● WHAT YOU NEED TO DO: Nothing in the data may be altered, so output all of it exactly.

--------------------------------

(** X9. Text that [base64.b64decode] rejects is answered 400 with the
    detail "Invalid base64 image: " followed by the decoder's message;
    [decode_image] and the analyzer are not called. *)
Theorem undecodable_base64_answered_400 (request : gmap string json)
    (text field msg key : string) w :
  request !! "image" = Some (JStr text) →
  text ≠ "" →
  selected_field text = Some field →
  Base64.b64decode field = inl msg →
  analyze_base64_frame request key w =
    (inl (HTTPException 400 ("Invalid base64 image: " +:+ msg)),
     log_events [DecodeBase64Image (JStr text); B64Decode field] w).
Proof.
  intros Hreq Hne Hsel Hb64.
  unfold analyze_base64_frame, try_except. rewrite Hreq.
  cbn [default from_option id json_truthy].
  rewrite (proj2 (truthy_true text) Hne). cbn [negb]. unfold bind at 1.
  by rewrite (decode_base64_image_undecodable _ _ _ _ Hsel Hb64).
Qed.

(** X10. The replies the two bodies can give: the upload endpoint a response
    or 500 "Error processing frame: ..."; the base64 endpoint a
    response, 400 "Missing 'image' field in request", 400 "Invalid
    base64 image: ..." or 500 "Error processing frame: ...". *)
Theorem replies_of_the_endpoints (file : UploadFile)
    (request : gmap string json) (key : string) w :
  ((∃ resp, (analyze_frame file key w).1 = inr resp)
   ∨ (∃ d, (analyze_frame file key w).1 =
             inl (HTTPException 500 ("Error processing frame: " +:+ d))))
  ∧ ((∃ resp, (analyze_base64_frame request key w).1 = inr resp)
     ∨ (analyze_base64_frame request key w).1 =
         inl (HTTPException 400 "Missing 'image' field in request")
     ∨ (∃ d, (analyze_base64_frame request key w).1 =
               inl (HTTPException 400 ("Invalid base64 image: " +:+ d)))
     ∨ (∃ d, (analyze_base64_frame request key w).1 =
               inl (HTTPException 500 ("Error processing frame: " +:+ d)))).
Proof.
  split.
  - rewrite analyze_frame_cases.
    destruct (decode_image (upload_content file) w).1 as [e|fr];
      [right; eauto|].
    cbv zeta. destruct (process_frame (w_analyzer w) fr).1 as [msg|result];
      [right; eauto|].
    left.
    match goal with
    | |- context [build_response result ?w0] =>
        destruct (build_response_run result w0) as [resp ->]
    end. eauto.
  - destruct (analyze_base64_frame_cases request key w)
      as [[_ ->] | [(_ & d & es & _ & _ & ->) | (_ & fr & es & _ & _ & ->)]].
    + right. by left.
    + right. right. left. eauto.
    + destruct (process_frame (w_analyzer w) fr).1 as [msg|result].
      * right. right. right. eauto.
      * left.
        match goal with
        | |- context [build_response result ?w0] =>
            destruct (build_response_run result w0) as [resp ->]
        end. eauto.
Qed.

--------------------------------

● RESULT BELOW:
(** X9. Text that [base64.b64decode] rejects is answered 400 with the
    detail "Invalid base64 image: " followed by the decoder's message;
    [decode_image] and the analyzer are not called. *)
Theorem undecodable_base64_answered_400 (request : gmap string json)
    (text field msg key : string) w :
  request !! "image" = Some (JStr text) →
  text ≠ "" →
  selected_field text = Some field →
  Base64.b64decode field = inl msg →
  analyze_base64_frame request key w =
    (inl (HTTPException 400 ("Invalid base64 image: " +:+ msg)),
     log_events [DecodeBase64Image (JStr text); B64Decode field] w).
Proof.
  intros Hreq Hne Hsel Hb64.
  unfold analyze_base64_frame, try_except. rewrite Hreq.
  cbn [default from_option id json_truthy].
  rewrite (proj2 (truthy_true text) Hne). cbn [negb]. unfold bind at 1.
  by rewrite (decode_base64_image_undecodable _ _ _ _ Hsel Hb64).
Qed.

(** X10. The replies the two bodies can give: the upload endpoint a response
    or 500 "Error processing frame: ..."; the base64 endpoint a
    response, 400 "Missing 'image' field in request", 400 "Invalid
    base64 image: ..." or 500 "Error processing frame: ...". *)
Theorem replies_of_the_endpoints (file : UploadFile)
    (request : gmap string json) (key : string) w :
  ((∃ resp, (analyze_frame file key w).1 = inr resp)
   ∨ (∃ d, (analyze_frame file key w).1 =
             inl (HTTPException 500 ("Error processing frame: " +:+ d))))
  ∧ ((∃ resp, (analyze_base64_frame request key w).1 = inr resp)
     ∨ (analyze_base64_frame request key w).1 =
         inl (HTTPException 400 "Missing 'image' field in request")
     ∨ (∃ d, (analyze_base64_frame request key w).1 =
               inl (HTTPException 400 ("Invalid base64 image: " +:+ d)))
     ∨ (∃ d, (analyze_base64_frame request key w).1 =
               inl (HTTPException 500 ("Error processing frame: " +:+ d)))).
Proof.
  split.
  - rewrite analyze_frame_cases.
    destruct (decode_image (upload_content file) w).1 as [e|fr];
      [right; eauto|].
    cbv zeta. destruct (process_frame (w_analyzer w) fr).1 as [msg|result];
      [right; eauto|].
    left.
    match goal with
    | |- context [build_response result ?w0] =>
        destruct (build_response_run result w0) as [resp ->]
    end. eauto.
  - destruct (analyze_base64_frame_cases request key w)
      as [[_ ->] | [(_ & d & es & _ & _ & ->) | (_ & fr & es & _ & _ & ->)]].
    + right. by left.
    + right. right. left. eauto.
    + destruct (process_frame (w_analyzer w) fr).1 as [msg|result].
      * right. right. right. eauto.
      * left.
        match goal with
        | |- context [build_response result ?w0] =>
            destruct (build_response_run result w0) as [resp ->]
        end. eauto.
Qed.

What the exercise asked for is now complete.